◆ LISTED RECORDS:
Lemma content_bytes st query :
  (q_select query = [] /\ Forall wf_sent st \/
   q_select query <> [] /\ Forall selectable (q_select query) /\ Forall wf_fielded st) ->
  match st with
  | [] => Ret ([], [])
  | _ => match map field_Z (q_select query) with
         | [] => packValueHeader st
         | _ => b ← pack_fields (getSelection (map field_Z (q_select query))) st; Ret (b, [])
         end
  end = Ret (pack_kvs (content_args st query), match q_select query with [] => sent_parts st | _ => [] end).
Proof.
  intros H. unfold content_args. destruct st as [|v st]; [by destruct (q_select query)|].
  destruct (q_select query) as [|f sel] eqn:E; destruct H as [[? ?]|(? & ? & ?)]; try done.
  - by rewrite header_obj.
  - rewrite getSelection_numbers. by rewrite pack_fields_obj by (done || by apply selection_selectable).
Qed.

Lemma answer_packet_obj addr a tid :
  wf_addr addr -> wf_answer a -> 0 <= tid < 2 ^ 32 ->
  answer_packet addr a tid = Ret (pack (reply_obj (answer_args addr a) tid), answer_parts a).
Proof using HAF6 Hnet.
  intros Ha Hw Ht. rewrite reply_bytes by done.
  destruct a as [|vid|nodes nodes6 st query token]; cbn [answer_packet answer_args answer_parts].
  - unfold pong_bytes. rewrite addr_bytes, !pack_kvs_cons, pack_kvs_nil, !app_nil_r by done. by rewrite <- !app_assoc.
  - unfold announced_bytes. rewrite addr_bytes, !pack_kvs_cons, pack_kvs_nil, !app_nil_r by done. by rewrite <- !app_assoc.
  - destruct Hw as (_ & _ & _ & _ & Hc). unfold nodes_values_bytes. rewrite (content_bytes st query Hc).
    cbn [mbind outcome_bind]. rewrite addr_bytes by done.
    rewrite !pack_kvs_app, !pack_kvs_cons, pack_kvs_nil, !opt_blob_bytes, !length_app, !Nat2Z.inj_add, !opt_blob_length.
    assert (Z.of_nat (length (content_args st query)) = nonempty st) as ->
      by (unfold content_args; destruct st; [done|]; by destruct (q_select query)).
    rewrite ?app_nil_r, <- !app_assoc. unfold packToken, pack_binary. cbn [length].
    f_equal. f_equal. do 3 f_equal. f_equal. lia.
Qed.

(** *** Reading them *)

Definition with_content (st : list Value) (query : Query) (m : ParsedMessage) : ParsedMessage :=
  match st with
  | [] => m
  | _ => match q_select query with
         | [] => with_values st m
         | _ => pm_set_fields (read_indexes (selection (q_select query)) st) m
         end
  end.

(** The message the parser makes of an answer. *)
Definition answer_read (addr : SockAddr) (a : answer) (tid : Tid) : ParsedMessage :=
  let m := pm_set_id myid (pm_base network MT_Reply tid) in
  match a with
  | AnsConfirm => pm_set_addr (reported addr) m
  | AnsAnnounced vid => pm_set_addr (reported addr) (pm_set_value_id vid m)
  | AnsNodesValues nodes nodes6 st query token =>
      with_content st query (pm_set_addr (reported addr)
        (pm_set_token token (pm_set_nodes6_raw nodes6 (pm_set_nodes4_raw nodes m))))
  end.

Lemma content_args_wf d st query :
  Z.of_nat (length st) < 2 ^ 28 ->
  (q_select query = [] /\ Forall wf_sent st \/
   q_select query <> [] /\ Forall selectable (q_select query) /\ Forall wf_fielded st) ->
  4 <= d -> wf_args d (content_args st query).
Proof using GnutlsLaws0.
  intros Hl H Hd. unfold content_args. destruct st as [|v st]; [constructor|].
  destruct (q_select query) as [|f sel] eqn:E; destruct H as [[? ?]|(? & ? & ?)]; try done; apply wf_args_1; try done.
  - apply values_obj_wf; [done|lia|done].
  - pose proof (sorted_fields_length (selection (f :: sel)) (selection_sorted _)).
    apply fields_obj_wf; [by apply selection_selectable|done| |lia|lia]. nia.
Qed.

Lemma answer_args_wf addr a :
  wf_addr addr -> wf_answer a ->
  wf_args (0xffffffff - 1 - 1) (answer_args addr a) /\ Z.of_nat (length (answer_args addr a)) < 2 ^ 32.
Proof using HAF6 Hmyid GnutlsLaws0.
  intros Ha Hw. pose proof (addr_obj_wf (0xffffffff - 1 - 1) addr Ha). pose proof (wf_hash_obj (0xffffffff - 1 - 1) myid Hmyid).
  destruct a as [|vid|nodes nodes6 st query token]; cbn [answer_args wf_answer] in *.
  - split; [|done]. repeat (apply wf_args_kv; [done|done|]). constructor.
  - split; [|done]. repeat (apply wf_args_kv; [done|done|]). constructor.
  - destruct Hw as (? & ? & ? & ? & ?). split.
    + rewrite !wf_args_app. split_and!; [|by apply opt_blob_wf..|by apply content_args_wf].
      repeat (apply wf_args_kv; [done|done|]). constructor.
    + rewrite !length_app, !Nat2Z.inj_add, !opt_blob_length.
      assert (Z.of_nat (length (content_args st query)) <= 1) by (unfold content_args; repeat case_match; cbn; lia).
      assert (forall A (b : list A), nonempty b <= 1) as Hn by (intros A []; cbn; lia).
      cbn [length]. pose proof (Hn _ nodes). pose proof (Hn _ nodes6). pose proof (Hn _ token). lia.
Qed.

Lemma read_content st query a m :
  Z.of_nat (length st) < 2 ^ 28 ->
  (q_select query = [] /\ Forall wf_sent st \/
   q_select query <> [] /\ Forall selectable (q_select query) /\ Forall wf_fielded st) ->
  pm_values m = [] -> pm_value_parts m = [] -> pm_fields m = [] ->
  a_values a = None -> a_fields a = None ->
  exists a', req_loop sys_now steady_now (content_args st query) a m = Ret (a', m) /\ a_sa a' = a_sa a /\
    a_want a' = a_want a /\ forall addr, read_values a' (pm_set_addr addr m) = Ret (with_content st query (pm_set_addr addr m)).
Proof using GnutlsLaws0.
  intros Hl H Hm1 Hm2 Hm3 Ha1 Ha2. unfold content_args, with_content. destruct st as [|v st].
  { exists a. split_and!; try done. intros addr. unfold read_values. by rewrite Ha1, Ha2. }
  destruct (q_select query) as [|f sel] eqn:E; destruct H as [[? ?]|(Hne & ? & ?)]; try done.
  - exists (mkReq (Some (values_obj (v :: st))) (a_fields a) (a_sa a) (a_want a)).
    split; [cbn [req_loop kv]; by autorewrite with vb_keys|]. split_and!; [done|done|]. intros addr.
    apply read_values_obj; [done|lia|done|done|done].
  - exists (mkReq (a_values a) (Some (fields_obj (selection (f :: sel)) (v :: st))) (a_sa a) (a_want a)).
    split; [cbn [req_loop kv]; by autorewrite with vb_keys|]. split_and!; [done|done|]. intros addr.
    unfold read_values. cbn [a_values a_fields]. rewrite Ha1. rewrite read_fields_obj.
    + change (pm_fields (pm_set_addr addr m)) with (pm_fields m). by rewrite Hm3.
    + intros Hn. assert (f ∈ selection (f :: sel)) as Hf by (apply selection_elem, elem_of_cons; by left).
      rewrite Hn in Hf. by apply elem_of_nil in Hf.
    + apply selection_sorted.
    + by apply selection_selectable.
    + done.
Qed.

Lemma want_unasked m : pm_want m = -1 -> pm_set_want (-1) m = m.
Proof. destruct m. cbn. by intros ->. Qed.

Lemma content_unasked st query m : pm_want m = -1 -> pm_set_want (-1) (with_content st query m) = with_content st query m.
Proof.
  intros Hw. unfold with_content, with_values. destruct st; [|destruct (q_select query); [destruct (inlined _)|]];
    destruct m; cbn in *; by subst.
Qed.

Lemma read_answer addr a tid :
  wf_addr addr -> wf_answer a -> 0 <= tid < 2 ^ 32 ->
  read_args AF_INET6 sys_now steady_now (answer_args addr a) (pm_base network MT_Reply tid) =
  Ret (answer_read addr a tid).
Proof using HAF6 Hmyid GnutlsLaws0.
  intros Ha Hw Ht. unfold read_args.
  assert (forall h, wf_hash HASH_LEN h -> hash_unpack (OBin h) = Ret h) as Hh by apply hash_unpack_ok.
  assert (forall n, 0 <= n < 2 ^ 32 -> unpackTid (OPos n) = Ret n) as Hs by (intros; by apply as_uint_ok).
  assert (as_int (OPos 1) = Ret 1) as H1 by done. assert (forall s, unpackBlob (OBin s) = Ret s) as Hb by done.
  destruct a as [|vid|nodes nodes6 st query token]; cbn [answer_args wf_answer] in *.
  - args Hh Hs H1 Hb. cbn [a_sa]. rewrite read_addr_obj by done.
    cbn [mbind outcome_bind read_values read_want no_req a_values a_fields a_want answer_read].
    rewrite want_unasked by reflexivity. reflexivity.
  - args Hh Hs H1 Hb. rewrite as_uint_ok by done. args Hh Hs H1 Hb. cbn [a_sa]. rewrite read_addr_obj by done.
    cbn [mbind outcome_bind read_values read_want no_req a_values a_fields a_want answer_read].
    rewrite want_unasked by reflexivity. reflexivity.
  - destruct Hw as (_ & _ & _ & Hl & Hc). rewrite req_loop_app. args Hh Hs H1 Hb.
    rewrite (read_opt_blob sys_now steady_now KEY_REQ_NODES4 _ _ _ pm_set_nodes4_raw), (read_opt_blob sys_now steady_now KEY_REQ_NODES6 _ _ _ pm_set_nodes6_raw),
      (read_opt_blob sys_now steady_now KEY_REQ_TOKEN _ _ _ pm_set_token);
      [|intros; autorewrite with vb_keys; reflexivity|reflexivity|intros; autorewrite with vb_keys; reflexivity|reflexivity
       |intros; autorewrite with vb_keys; reflexivity|reflexivity].
    edestruct (read_content st query) as (a' & -> & Hsa & Hwa & Hv); [exact Hl|exact Hc|reflexivity..|].
    cbn [mbind outcome_bind]. rewrite Hsa, Hwa. cbn [a_sa a_want no_req].
    rewrite read_addr_obj by done. cbn [mbind outcome_bind]. rewrite Hv. cbn [mbind outcome_bind read_want].
    rewrite content_unasked by reflexivity. reflexivity.
Qed.

Lemma replies_read addr a tid rest :
  wf_addr addr -> wf_answer a -> 0 <= tid < 2 ^ 32 -> wf_bytes rest ->
  exists b, answer_packet addr a tid = Ret (b, answer_parts a) /\ parse (b ++ rest) = Ret (answer_read addr a tid).
Proof using All.
  intros Ha Hw Ht Hr. eexists. split; [by apply answer_packet_obj|].
  destruct (answer_args_wf addr a Ha Hw). rewrite parse_reply by done. by apply read_answer.
Qed.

◆ TASK BRIEF:
Give again, word for word, the records from their first line to the one with "answer_packet addr a tid = Ret (pack", and leave out all else.

◆ RESPONSE FOR THIS EXERCISE:
Lemma content_bytes st query :
  (q_select query = [] /\ Forall wf_sent st \/
   q_select query <> [] /\ Forall selectable (q_select query) /\ Forall wf_fielded st) ->
  match st with
  | [] => Ret ([], [])
  | _ => match map field_Z (q_select query) with
         | [] => packValueHeader st
         | _ => b ← pack_fields (getSelection (map field_Z (q_select query))) st; Ret (b, [])
         end
  end = Ret (pack_kvs (content_args st query), match q_select query with [] => sent_parts st | _ => [] end).
Proof.
  intros H. unfold content_args. destruct st as [|v st]; [by destruct (q_select query)|].
  destruct (q_select query) as [|f sel] eqn:E; destruct H as [[? ?]|(? & ? & ?)]; try done.
  - by rewrite header_obj.
  - rewrite getSelection_numbers. by rewrite pack_fields_obj by (done || by apply selection_selectable).
Qed.

Lemma answer_packet_obj addr a tid :
  wf_addr addr -> wf_answer a -> 0 <= tid < 2 ^ 32 ->
  answer_packet addr a tid = Ret (pack (reply_obj (answer_args addr a) tid), answer_parts a).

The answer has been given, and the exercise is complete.